NATO has proposed defining that partnership in a charter with Russia. The charter would establish clear principles and arrangements for consultation, cooperation, and joint action in peacekeeping, defense and arms control, nuclear safety, non-proliferation and emergency relief. It would establish a permanent NATO-Russia joint council. We want Russia and our other partners to participate in NATO's Combined Joint Task Forces, which will allow us to respond to crises together. We want Russian officers to help plan the missions we jointly undertake. As a nation not bound by NATO decisions, Russia would have no veto. But its voice would be sought and heard.

We are also negotiating to update the treaty governing Conventional Forces in Europe (CFE), which limits conventional military deployments throughout Europe. We invite Moscow to join us in an agreement that will lower levels of forces and promote stability and transparency on the continent. This can assure Russia that NATO enlargement will not result in any major buildup of NATO forces along its borders. Indeed, it can ensure there is no destabilizing concentration of military equipment anywhere in Europe.

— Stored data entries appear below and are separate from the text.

(** *** Line-level lexical structure

    What Python does with a line of these files depends only on how the line
    starts and on whether a triple-quoted string is open: a line opening with
    [#] is a comment, a line inside (or delimiting) a triple-quoted string
    belongs to that string, an empty line is skipped, anything else is a
    statement. *)

Inductive line_kind : Set := Blank | Comment | DocString | Code.

Definition line_kind_eqb (a b : line_kind) : bool :=
  match a, b with
  | Blank, Blank | Comment, Comment | DocString, DocString | Code, Code => true
  | _, _ => false
  end.

Definition triple_quote : string := dq ++ dq ++ dq.

Definition is_space (c : ascii) : bool :=
  (Ascii.eqb c " " || Ascii.eqb c "009")%bool.

Fixpoint lstrip (s : string) : string :=
  match s with
  | String c r => if is_space c then lstrip r else s
  | EmptyString => EmptyString
  end.

(** Number of (non-overlapping) triple quotes on a line; [skip] characters
    are still part of the delimiter found last. *)
Fixpoint count_triple_quotes (skip : nat) (s : string) : nat :=
  match s with
  | EmptyString => 0
  | String _ r =>
      match skip with
      | S k => count_triple_quotes k r
      | O => if String.prefix triple_quote s
             then S (count_triple_quotes 2 r)
             else count_triple_quotes 0 r
      end
  end.

(** [has_sub p s]: [p] occurs somewhere in [s]. *)
Fixpoint has_sub (p s : string) : bool :=
  match s with
  | EmptyString => String.prefix p EmptyString
  | String _ r => (String.prefix p s || has_sub p r)%bool
  end.

(** Kind of one line, given whether a triple-quoted string is open when the
    line starts. *)
Definition kind_of_line (in_string : bool) (l : string) : line_kind :=
  let t := lstrip l in
  if in_string then DocString
  else if String.eqb t EmptyString then Blank
  else if String.prefix "#" t then Comment
  else if String.prefix triple_quote t then DocString
  else Code.

(** Lines with their number and kind; the string state flips on every line
    that holds an odd number of triple quotes. *)
Fixpoint classify (n : nat) (in_string : bool) (ls : list string)
  : list (nat * line_kind * string) :=
  match ls with
  | [] => []
  | l :: rest =>
      (n, kind_of_line in_string l, l)
        :: classify (S n)
             (xorb in_string (Nat.odd (count_triple_quotes 0 l))) rest
  end.

Definition classified (file : list string) : list (nat * line_kind * string) :=
  classify 1 false file.

Definition lines_of_kind (k : line_kind) (file : list string)
  : list (nat * string) :=
  map (fun e => (fst (fst e), snd e))
      (filter (fun e => line_kind_eqb (snd (fst e)) k) (classified file)).

(** The statements of a file: its [Code] lines, with their line numbers. *)
Definition statements (file : list string) : list (nat * string) :=
  lines_of_kind Code file.

(** A line that writes out part of a Metropolis acceptance formula: the
    tutorial typesets both as
    [P_{\text{accept}} = \min\left(1, \exp\left(-\frac{...}{...}\right)\right)],
    each over two lines. *)
Definition mentions_formula (l : string) : bool :=
  (has_sub "\exp" l || has_sub "\min" l || has_sub "P_{\text{accept}}" l
   || has_sub "\frac" l || has_sub "\right)" l)%bool.

Definition formula_lines (file : list string) : list (nat * line_kind) :=
  map (fun e => fst e)
      (filter (fun e => mentions_formula (snd e)) (classified file)).

(** Keywords that would introduce logic of the script's own. *)
Definition introduces_logic (l : string) : bool :=
  let t := lstrip l in
  (String.prefix "def " t || String.prefix "class " t
   || String.prefix "if " t || String.prefix "for " t
   || String.prefix "while " t || String.prefix "lambda" t)%bool.

End PySource.

(** ** The statements of the replica-exchange example, run

    The four statements call into [ase] and [chemiscope] and nothing else.
    Those libraries are not part of the repository, so their behaviour is
    left open: a script is a tree of external calls, and a _world_ answers
    each call with a value or an exception and moves to its next state. *)

Module Script.

Section ExternalLibraries.

(** What [ase.io.read] returns for a slice index (a list of [ase.Atoms]),
    and what [chemiscope.show] returns (a widget). *)
Variable Frames : Type.
Variable Widget : Type.

(** The external calls the scripts can make, indexed by their result. *)
Inductive call : Type -> Type :=
| py_import (module : string) : call unit
| ase_io_read (filename : string) (index : string) : call Frames
| chemiscope_show (frames : Frames) (mode : string) : call Widget.

(** A script: it ends with a value, or makes a call and goes on with the
    answer. *)
Inductive script (A : Type) : Type :=
| Ret (a : A)
| Call (X : Type) (c : call X) (k : X -> script A).

Arguments Ret {A} a.
Arguments Call {A X} c k.

Fixpoint bind {A B : Type} (m : script A) (f : A -> script B) : script B :=
  match m with
  | Ret a => f a
  | Call c k => Call c (fun x => bind (k x) f)
  end.

Definition perform {X : Type} (c : call X) : script X := Call c Ret.

Notation "x <- m ;; k" := (bind m (fun x => k))
  (at level 61, m at next level, right associativity).
Notation "m ;; k" := (bind m (fun _ => k))
  (at level 61, right associativity).

(** Module globals after the script: the imported top-level names, most
    recent first, and the variable [atoms]. *)
Record globals : Type := mkGlobals {
  imported : list string;
  atoms : option Frames
}.

Definition empty_globals : globals :=
  {| imported := []; atoms := None |}.

(** [import m] loads module [m] and binds its top-level package name. *)
Definition import_stmt (module top : string) (g : globals) : script globals :=
  perform (py_import module) ;;
  Ret {| imported := top :: imported g; atoms := atoms g |}.

(** hea-remd-mc-lammps.py, lines 15, 16, 149 and 150.  The module docstring
    (lines 1 to 13) is a constant and makes no call. *)
Definition hea_remd_mc_lammps : script globals :=
  (* import ase.io *)
  g1 <- import_stmt "ase.io" "ase" empty_globals ;;
  (* import chemiscope *)
  g2 <- import_stmt "chemiscope" "chemiscope" g1 ;;
  (* atoms = ase.io.read("resources/hea.xyz", index=":") *)
  read_result <- perform (ase_io_read "resources/hea.xyz" ":") ;;
  let g3 := {| imported := imported g2; atoms := Some read_result |} in
  (* chemiscope.show(frames=atoms, mode="structure") *)
  perform (chemiscope_show read_result "structure") ;;
  Ret g3.

(** cg-product.py has no statement. *)
Definition cg_product : script globals := Ret empty_globals.

(** *** Running a script in a world *)

(** A Python exception, by its message. *)
Definition exn : Type := string.

(** A world with states [W] answers every call. *)
Definition world (W : Type) : Type :=
  forall X : Type, call X -> W -> (exn + X) * W.

(** One call as it was observed: the call and its answer. *)
Inductive event : Type :=
| Ev (X : Type) (c : call X) (answer : exn + X).

Arguments Ev {X} c answer.

(** [run] threads the world state, logs every call, and stops at the
    first exception, which then is the script's outcome. *)
Fixpoint run {W A : Type} (h : world W) (m : script A) (w : W)
  : (exn + A) * W * list event :=
  match m with
  | Ret a => (inr a, w, [])
  | Call c k =>
      match h _ c w with
      | (inl e, w') => (inl e, w', [Ev c (inl e)])
      | (inr x, w') =>
          let '(res, w'', tr) := run h (k x) w' in
          (res, w'', Ev c (inr x) :: tr)
      end
  end.

Definition outcome {W A} (r : (exn + A) * W * list event) : exn + A :=
  fst (fst r).
Definition final_world {W A} (r : (exn + A) * W * list event) : W :=
  snd (fst r).
Definition trace {W A} (r : (exn + A) * W * list event) : list event :=
  snd r.

(** The statement that makes a call, as the script writes it. *)
Definition statement_text {X : Type} (c : call X) : string :=
  match c with
  | py_import module => "import " ++ module
  | ase_io_read filename index =>
      "atoms = ase.io.read(" ++ PySource.dq ++ filename ++ PySource.dq
        ++ ", index=" ++ PySource.dq ++ index ++ PySource.dq ++ ")"
  | chemiscope_show _ mode =>
      "chemiscope.show(frames=atoms, mode=" ++ PySource.dq ++ mode
        ++ PySource.dq ++ ")"
  end.

Definition event_statement (e : event) : string :=
  match e with Ev c _ => statement_text c end.

(** Events by the call they log. *)
Definition is_read (e : event) : bool :=
  match e with
  | Ev c _ => match c with ase_io_read _ _ => true | _ => false end
  end.

Definition is_show (e : event) : bool :=
  match e with
  | Ev c _ => match c with chemiscope_show _ _ => true | _ => false end
  end.

(** The exception an event logs, when its call raised. *)
Definition raised (e : event) : option exn :=
  match e with
  | Ev _ (inl x) => Some x
  | Ev _ (inr _) => None
  end.

(** A world that answers [chemiscope.show] like [h] but hands back the
    widget changed by [f]: it differs from [h] only in the value that
    [show] returns. *)
Definition with_widget {W : Type} (f : Widget -> Widget) (h : world W)
  : world W :=
  fun X (c : call X) w =>
    match c in call T return (exn + T) * W -> (exn + T) * W with
    | chemiscope_show _ _ =>
        fun a => match a with
                 | (inr wd, w') => (inr (f wd), w')
                 | (inl e, w') => (inl e, w')
                 end
    | _ => fun a => a
    end (h X c w).

End ExternalLibraries.

Arguments Ret {Frames Widget A} a.
Arguments Call {Frames Widget A X} c k.
Arguments py_import {Frames Widget} module.
Arguments ase_io_read {Frames Widget} filename index.
Arguments chemiscope_show {Frames Widget} frames mode.
Arguments Ev {Frames Widget X} c answer.
Arguments mkGlobals {Frames} imported atoms.
Arguments imported {Frames} g.
Arguments atoms {Frames} g.
Arguments hea_remd_mc_lammps {Frames Widget}.
Arguments cg_product {Frames Widget}.
Arguments run {Frames Widget W A} h m w.
Arguments outcome {Frames Widget W A} r.
Arguments final_world {Frames Widget W A} r.
Arguments trace {Frames Widget W A} r.
Arguments with_widget {Frames Widget W} f h X c w.
Arguments event_statement {Frames Widget} e.
Arguments is_read {Frames Widget} e.
Arguments is_show {Frames Widget} e.
Arguments raised {Frames Widget} e.

End Script.

(** ** A small world to run the script in

    A stand-in for the two libraries, used for the concrete runs below: files
    hold numbered frames, [ase.io.read] with index [":"] hands back all of
    them (with ["-1"], its default, the last one), and [chemiscope.show]
    records what it was asked to display. *)

Module Demo.
Import Script.

Definition frames : Type := list nat.
Definition widget : Type := nat.

(** The files on disk, and what has been displayed so far. *)
Record state : Type := mkState {
  files : list (string * frames);
  displayed : list (frames * string)
}.

Fixpoint lookup (name : string) (fs : list (string * frames)) : option frames :=
  match fs with
  | [] => None
  | (n, v) :: rest => if String.eqb n name then Some v else lookup name rest
  end.

Definition demo : world frames widget state :=
  fun X (c : call frames widget X) (s : state) =>
    match c in call _ _ T return (exn + T) * state with
    | py_import _ => (inr tt, s)
    | ase_io_read name index =>
        match lookup name (files s) with
        | None => (inl "FileNotFoundError", s)
        | Some fr =>
            if String.eqb index ":" then (inr fr, s)
            else if String.eqb index "-1" then (inr (skipn (length fr - 1) fr), s)
            else (inl "ValueError", s)
        end
    | chemiscope_show fr mode =>
        (inr (length (displayed s)),
         {| files := files s; displayed := displayed s ++ [(fr, mode)]%list |})
    end.

Definition with_hea : state :=
  {| files := [("resources/hea.xyz", [0; 1; 2])]; displayed := [] |}.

We have every chance to make progress on these issues before the July NATO summit. I will be seeing Russian leaders in Moscow on February 20th. President Clinton will meet President Yeltsin in Helsinki in March. He will be in Europe again in May for the US-EU summit. The G-7 leaders will meet with President Yeltsin in Denver in June. Russia has a strategic opportunity to secure its interests in an integrated Europe. It should seize it now.

I approach this challenge, and all the challenges we face in Europe over the next few years with confidence. And why not? For half a century now, Europeans and Americans have worked together to shape events, instead of being shaped by them.

Today's Europe stands in such stark contrast to the Europe I knew as a child after World War II. For those who were not there, it must be hard to imagine the days of Franco, Tito and Stalin, the refugees, the hunger, the constant fear that peace was just an interlude, the Europe Winston Churchill described as "a rubble heap, a charnel house, a breeding ground for pestilence and hate." Thank heaven leaders like Marshall, Monnet, Bevin and Adenauer had the fortitude to make the hard and controversial decisions needed to build the institutions that gave us 50 years of peace and prosperity. Now it's our turn.

President Clinton observed in his State of the Union address that a child born today will have almost no memory of the 20th century. Just the same, the children of the transatlantic community who are born today have the chance to grow up knowing a very different Europe. In that new Europe, they will know Checkpoint Charlie only as a museum, Yalta as just a provincial city in a sovereign Ukraine, Sarajevo as a peaceful mountain resort in the heart of Europe. The children of the next century will come of age knowing a very different NATO -- one that masses its energies on behalf of integration, rather than massing its forces on the borders of division.

All this is possible if -- and it is not a big if -- we act now to strengthen the arrangements that have served half of Europe so well for so long and to extend them to new partners and allies. Then, having come together, we will be able to concentrate on what we must do together. That is a goal worth every measure of our common effort.